**WORK ORDER:** When you reach the line containing "Set Default Proof", include it and stop; until then, return each line of the material exactly, starting with the first.

**DATA FOR ANALYSIS:**
(** * disjoint_set.main.DisjointSet: a shallow embedding and its properties

    The class [DisjointSet] of [src/disjoint_set/main.py] keeps one Python
    dictionary [_data] that maps every known element to its parent.  The
    dictionary is modelled as an insertion-ordered association list, the
    methods as computations in a state-and-failure monad over it. *)

From stdpp Require Import base decidable option list countable gmap.
From stdpp Require Import strings sorting pretty.
From Stdlib Require Import ZArith Lia.

Set Default Proof Using "Type".

(** ** Outcomes and the method monad *)

(** A method call either returns a value together with the new contents of
    [_data], or raises Python's [RuntimeError] ("dictionary changed size
    during iteration"), or exceeds the recursion budget of the model. *)
Inductive result (A : Type) : Type :=
| Ok (a : A)
| RuntimeError
| NoFuel.
Arguments Ok {A} a.
Arguments RuntimeError {A}.
Arguments NoFuel {A}.

Section DisjointSet.
Context {K : Type} `{Countable K}.

(** ** The dictionary [_data] *)

(** A Python [dict] with keys in [K]: the entries in insertion order.  The
    same model serves [_data] and the [element_classes] of [itersets]. *)
Definition keys {V} (d : list (K * V)) : list K := d.*1.

(** Raw lookup, without any default factory. *)
Fixpoint get {V} (d : list (K * V)) (k : K) : option V :=
  match d with
  | [] => None
  | (k', v) :: d' => if decide (k = k') then Some v else get d' k
  end.

(** [d[k] = v] on a plain dict: an existing key keeps its position, a new
    key goes to the end. *)
Fixpoint put {V} (d : list (K * V)) (k : K) (v : V) : list (K * V) :=
  match d with
  | [] => [(k, v)]
  | (k', v') :: d' =>
      if decide (k = k') then (k', v) :: d' else (k', v') :: put d' k v
  end.

(** [_data]: every known element with its parent. *)
Definition dict : Type := list (K * K).

Definition M (A : Type) : Type := dict → result (A * dict).

Definition ret {A} (a : A) : M A := λ d, Ok (a, d).

Definition bind {A B} (m : M A) (k : A → M B) : M B :=
  λ d, match m d with
       | Ok (a, d') => k a d'
       | RuntimeError => RuntimeError
       | NoFuel => NoFuel
       end.

Definition out_of_fuel {A} : M A := λ _, NoFuel.

Notation "x <- m ;; k" := (bind m (λ x, k))
  (at level 20, m at level 99, k at level 200).
Notation "m ;; k" := (bind m (λ _, k))
  (at level 100, k at level 200, right associativity).

(** Modelled from the spec: [ArgDefaultDict] and [identity] of
    [disjoint_set.utils] are not under src/.  Reading [_data[k]] for an
    unseen [k] first inserts [k] as its own parent (the default factory is
    called with the key and is the identity), then returns that value. *)
Definition getitem (k : K) : M K :=
  λ d, match get d k with
       | Some v => Ok (v, d)
       | None => Ok (k, put d k k)
       end.

(** [_data[k] = v]. *)
Definition setitem (k v : K) : M unit := λ d, Ok (tt, put d k v).

(** ** The methods *)

(** [__contains__]: [item in self._data]; membership does not call the
    default factory. *)
Definition contains (item : K) : M bool :=
  λ d, Ok (bool_decide (is_Some (get d item)), d).

(** [__bool__]: [bool(self._data)]. *)
Definition bool_ : M bool :=
  λ d, Ok (match d with [] => false | _ :: _ => true end, d).

(** [find]; [fuel] bounds the depth of the recursion. *)
Fixpoint find (fuel : nat) (x : K) : M K :=
  match fuel with
  | 0 => out_of_fuel
  | S fuel' =>
      v <- getitem x ;;
      if decide (x ≠ v) then
        p <- getitem x ;;
        r <- find fuel' p ;;
        setitem x r ;;
        getitem x
      else
        getitem x
  end.

(** [union]. *)
Definition union (fuel : nat) (x y : K) : M unit :=
  parent_x <- find fuel x ;;
  parent_y <- find fuel y ;;
  if decide (parent_x ≠ parent_y) then setitem parent_x parent_y
  else ret tt.

(** [connected]. *)
Definition connected (fuel : nat) (x y : K) : M bool :=
  rx <- find fuel x ;;
  ry <- find fuel y ;;
  ret (bool_decide (rx = ry)).

(** *** Iterating over [_data]

    A Python dict iterator remembers the size the dict had when the
    iterator was made and the position it has reached.  Every [next] first
    compares the sizes and raises [RuntimeError] when they differ, then
    hands out the key at the position, or stops at the end. *)
Definition dictiter_next (size pos : nat) : M (option K) :=
  λ d, if decide (length d = size) then Ok (fst <$> d !! pos, d)
       else RuntimeError.

(** [for key in self._data: acc = body(key, acc)], from position [pos] on.
    [todo] is the number of entries still ahead; it only serves as the
    structurally decreasing argument and never runs out before the
    iterator stops (see [for_keys_find]). *)
Fixpoint for_keys {A : Type} (body : K → A → M A)
    (size todo pos : nat) (acc : A) : M A :=
  next <- dictiter_next size pos ;;
  match next with
  | None => ret acc
  | Some key =>
      match todo with
      | 0 => out_of_fuel
      | S todo' =>
          acc' <- body key acc ;;
          for_keys body size todo' (S pos) acc'
      end
  end.

(** [__iter__], consumed to the end as by [list(ds)]: the list of the
    yielded pairs. *)
Definition iter (fuel : nat) : M (list (K * K)) :=
  λ d, for_keys (λ key out, r <- find fuel key ;; ret (out ++ [(key, r)]))
         (length d) (length d) 0 [] d.

(** [element_classes], a [defaultdict] from roots to sets, in insertion
    order. *)
Definition classes : Type := list (K * gset K).

(** [element_classes[r].add(element)]: a missing [r] is first bound to the
    empty set by the default factory. *)
Definition classes_add (ec : classes) (r element : K) : classes :=
  put ec r (default ∅ (get ec r) ∪ {[element]}).

(** [itersets], consumed to the end: the list of the yielded sets. *)
Definition itersets (fuel : nat) : M (list (gset K)) :=
  λ d, (element_classes <-
          for_keys (λ element ec,
                      r <- find fuel element ;; ret (classes_add ec r element))
            (length d) (length d) 0 [] ;;
        ret (element_classes.*2)) d.

(** *** [__repr__]

    The elements must be comparable for [sorted]: [less] is their [<].
    [str_elem] and [repr_elem] are the [str] and the [repr] of an element.
    The three are arguments of the model. *)

(** [<] on the items [(key, value)]: Python compares tuples at the first
    position where they differ. *)
Definition item_lt (less : K → K → bool) (a b : K * K) : bool :=
  if decide (a.1 = b.1) then
    if decide (a.2 = b.2) then false else less a.2 b.2
  else less a.1 b.1.

(** [sorted]: a stable sort that only asks [<]. *)
Fixpoint insert_item (less : K → K → bool) (x : K * K) (l : list (K * K))
    : list (K * K) :=
  match l with
  | [] => [x]
  | y :: l' =>
      if item_lt less y x then y :: insert_item less x l' else x :: l
  end.

Definition sorted (less : K → K → bool) (l : list (K * K)) : list (K * K) :=
  foldr (insert_item less) [] l.

(** [value_dict[value].append(key)]: a missing [value] is first bound to
    the empty list. *)
Definition value_dict_add (vd : list (K * list K)) (key value : K)
    : list (K * list K) :=
  put vd value (default [] (get vd value) ++ [key]).

(** [value_dict] after the loop over the sorted items of [_data]. *)
Definition value_dict (less : K → K → bool) (d : dict) : list (K * list K) :=
  foldl (λ vd item, value_dict_add vd item.1 item.2) [] (sorted less d).

(** [str] of a list of elements. *)
Definition str_list (repr_elem : K → string) (l : list K) : string :=
  "[" +:+ String.concat ", " (repr_elem <$> l) +:+ "]".

(** [__repr__]; the class name is that of [DisjointSet] itself. *)
Definition repr (less : K → K → bool) (str_elem repr_elem : K → string)
    : M string :=
  λ d, Ok ("DisjointSet(" +:+
           String.concat ", "
             ((λ entry, str_elem entry.1 +:+ " <- " +:+
                        str_list repr_elem entry.2)
                <$> value_dict less d) +:+
           ")", d).

(** ** Sequences of calls and reachable states *)

Inductive op : Type :=
| Contains (x : K)
| Bool
| Find (x : K)
| Union (x y : K)
| Connected (x y : K)
| Iter
| Itersets.

Inductive value : Type :=
| VBool (b : bool)
| VKey (k : K)
| VNone
| VPairs (l : list (K * K))
| VSets (l : list (gset K)).

Definition exec (fuel : nat) (o : op) : M value :=
  match o with
  | Contains x => b <- contains x ;; ret (VBool b)
  | Bool => b <- bool_ ;; ret (VBool b)
  | Find x => r <- find fuel x ;; ret (VKey r)
  | Union x y => union fuel x y ;; ret VNone
  | Connected x y => b <- connected fuel x y ;; ret (VBool b)
  | Iter => l <- iter fuel ;; ret (VPairs l)
  | Itersets => l <- itersets fuel ;; ret (VSets l)
  end.

Fixpoint run (fuel : nat) (os : list op) : M (list value) :=
  match os with
  | [] => ret []
  | o :: os' => v <- exec fuel o ;; vs <- run fuel os' ;; ret (v :: vs)
  end.

(** [__init__] makes the empty dictionary; every other state of the object
    comes from it by method calls that returned. *)
Definition init : dict := [].

Inductive reachable : dict → Prop :=
| reachable_init : reachable init
| reachable_exec fuel o d v d' :
    reachable d → exec fuel o d = Ok (v, d') → reachable d'.

(** ** Following parent links *)

(** The root met by following at most [n] links upwards from [k]; [None]
    when [k] is no key or the walk needs more steps. *)
Fixpoint root_of (n : nat) (d : dict) (k : K) : option K :=
  match n with
  | 0 => None
  | S n' =>
      match get d k with
      | None => None
      | Some p => if decide (p = k) then Some k else root_of n' d p
      end
  end.

(** The nodes visited on that walk, the root included. *)
Fixpoint path_of (n : nat) (d : dict) (k : K) : list K :=
  match n with
  | 0 => []
  | S n' =>
      match get d k with
      | None => []
      | Some p => if decide (p = k) then [k] else k :: path_of n' d p
      end
  end.

(** The [n]-th ancestor of [k]. *)
Fixpoint ancestor (n : nat) (d : dict) (k : K) : option K :=
  match n with
  | 0 => Some k
  | S n' => match get d k with
            | None => None
            | Some p => ancestor n' d p
            end
  end.

Definition reaches (d : dict) (k r : K) : Prop := ∃ n, root_of n d k = Some r.

Definition is_root (d : dict) (r : K) : Prop := get d r = Some r.

(** Two elements are in one class when their walks end in one root. *)
Definition same (d : dict) (x y : K) : Prop :=
  ∃ r, reaches d x r ∧ reaches d y r.

(** Every walk from a key ends within [n] links. *)
Definition tall (n : nat) (d : dict) : Prop :=
  ∀ k, k ∈ keys d → is_Some (root_of n d k).

(** The invariant as the specification words it: the walk from a key ends at
    exactly one root, and a key is on no cycle except a root's self-loop. *)
Definition forest (d : dict) : Prop :=
  ∀ k, k ∈ keys d →
    (∃ r, reaches d k r ∧ is_root d r ∧ ∀ r', reaches d k r' → r' = r) ∧
    (∀ m, 0 < m → ancestor m d k = Some k → is_root d k).

(** The state invariant: keys are unique and every key has a root. *)
Definition inv (d : dict) : Prop :=
  NoDup (keys d) ∧ ∃ n, tall n d.

(** ** Notions used to state and prove the properties *)

(** The dictionary after the auto-vivification of [x]. *)
Definition vivify (x : K) (d : dict) : dict :=
  match get d x with Some _ => d | None => put d x x end.

(** [d'] keeps every walk of [d], with no more steps. *)
Definition keeps_roots (d d' : dict) : Prop :=
  ∀ n k r, root_of n d k = Some r → root_of n d' k = Some r.

(** Where the root [r] of a class ends up when [rx] is linked under [ry]. *)
Definition link_to (rx ry r : K) : K := if decide (r = rx) then ry else r.

(** A computation whose result, once there, does not depend on the fuel. *)
Definition fuel_mono {A} (m : nat → M A) : Prop :=
  ∀ f f' d a d', m f d = Ok (a, d') → f ≤ f' → m f' d = Ok (a, d').

(** [ρ] names the root of every key, met within [n] links. *)
Definition rooted (n : nat) (ρ : K → K) (d : dict) : Prop :=
  ∀ k, k ∈ keys d → root_of n d k = Some (ρ k).

(** From [d] to [d']: keys stay and classes stay together. *)
Definition evolves (d d' : dict) : Prop :=
  keys d ⊆ keys d' ∧ ∀ x y, same d x y → same d' x y.

(** [ec] groups exactly the elements of [l] by [ρ]. *)
Definition grouped (ρ : K → K) (l : list K) (ec : classes) : Prop :=
  NoDup (keys ec) ∧
  (∀ r k, k ∈ default ∅ (get ec r) ↔ k ∈ l ∧ ρ k = r) ∧
  (∀ r, is_Some (get ec r) → ∃ k, k ∈ l ∧ ρ k = r).

(** The [element_classes] that [itersets] builds when [ρ] gives the roots. *)
Definition group (ρ : K → K) (l : list K) : classes :=
  foldl (λ ec k, classes_add ec (ρ k) k) [] l.

(** The classes of [D] after the classes of [x] and of [y] have been made
    one: [a] and [b] were together already, or each was with [x] or [y]. *)
Definition merged (D : dict) (x y a b : K) : Prop :=
  same D a b ∨ ((same D a x ∨ same D a y) ∧ (same D b x ∨ same D b y)).

(** The key list once [x] has been referenced: an unseen [x] goes to the
    end. *)
Definition track (ks : list K) (x : K) : list K :=
  if decide (x ∈ ks) then ks else ks ++ [x].

(** The key list after a call of [o] that returned. *)
Definition keys_after (o : op) (ks : list K) : list K :=
  match o with
  | Find x => track ks x
  | Union x y | Connected x y => track (track ks x) y
  | Contains _ | Bool | Iter | Itersets => ks
  end.

(** ** The dictionary *)

Lemma get_put {V} (d : list (K * V)) k (v : V) k' :
  get (put d k v) k' = if decide (k' = k) then Some v else get d k'.
Proof.
  induction d as [|[a b] d IH]; simpl.
  - by repeat case_decide.
  - destruct (decide (k = a)) as [->|Hka]; simpl.
    + destruct (decide (k' = a)); done.
    + rewrite IH. destruct (decide (k' = a)) as [->|]; [|done].
      by rewrite decide_False.
Qed.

**OUTPUT FOR THIS TASK:**
(** * disjoint_set.main.DisjointSet: a shallow embedding and its properties

    The class [DisjointSet] of [src/disjoint_set/main.py] keeps one Python
    dictionary [_data] that maps every known element to its parent.  The
    dictionary is modelled as an insertion-ordered association list, the
    methods as computations in a state-and-failure monad over it. *)

From stdpp Require Import base decidable option list countable gmap.
From stdpp Require Import strings sorting pretty.
From Stdlib Require Import ZArith Lia.

Set Default Proof Using "Type".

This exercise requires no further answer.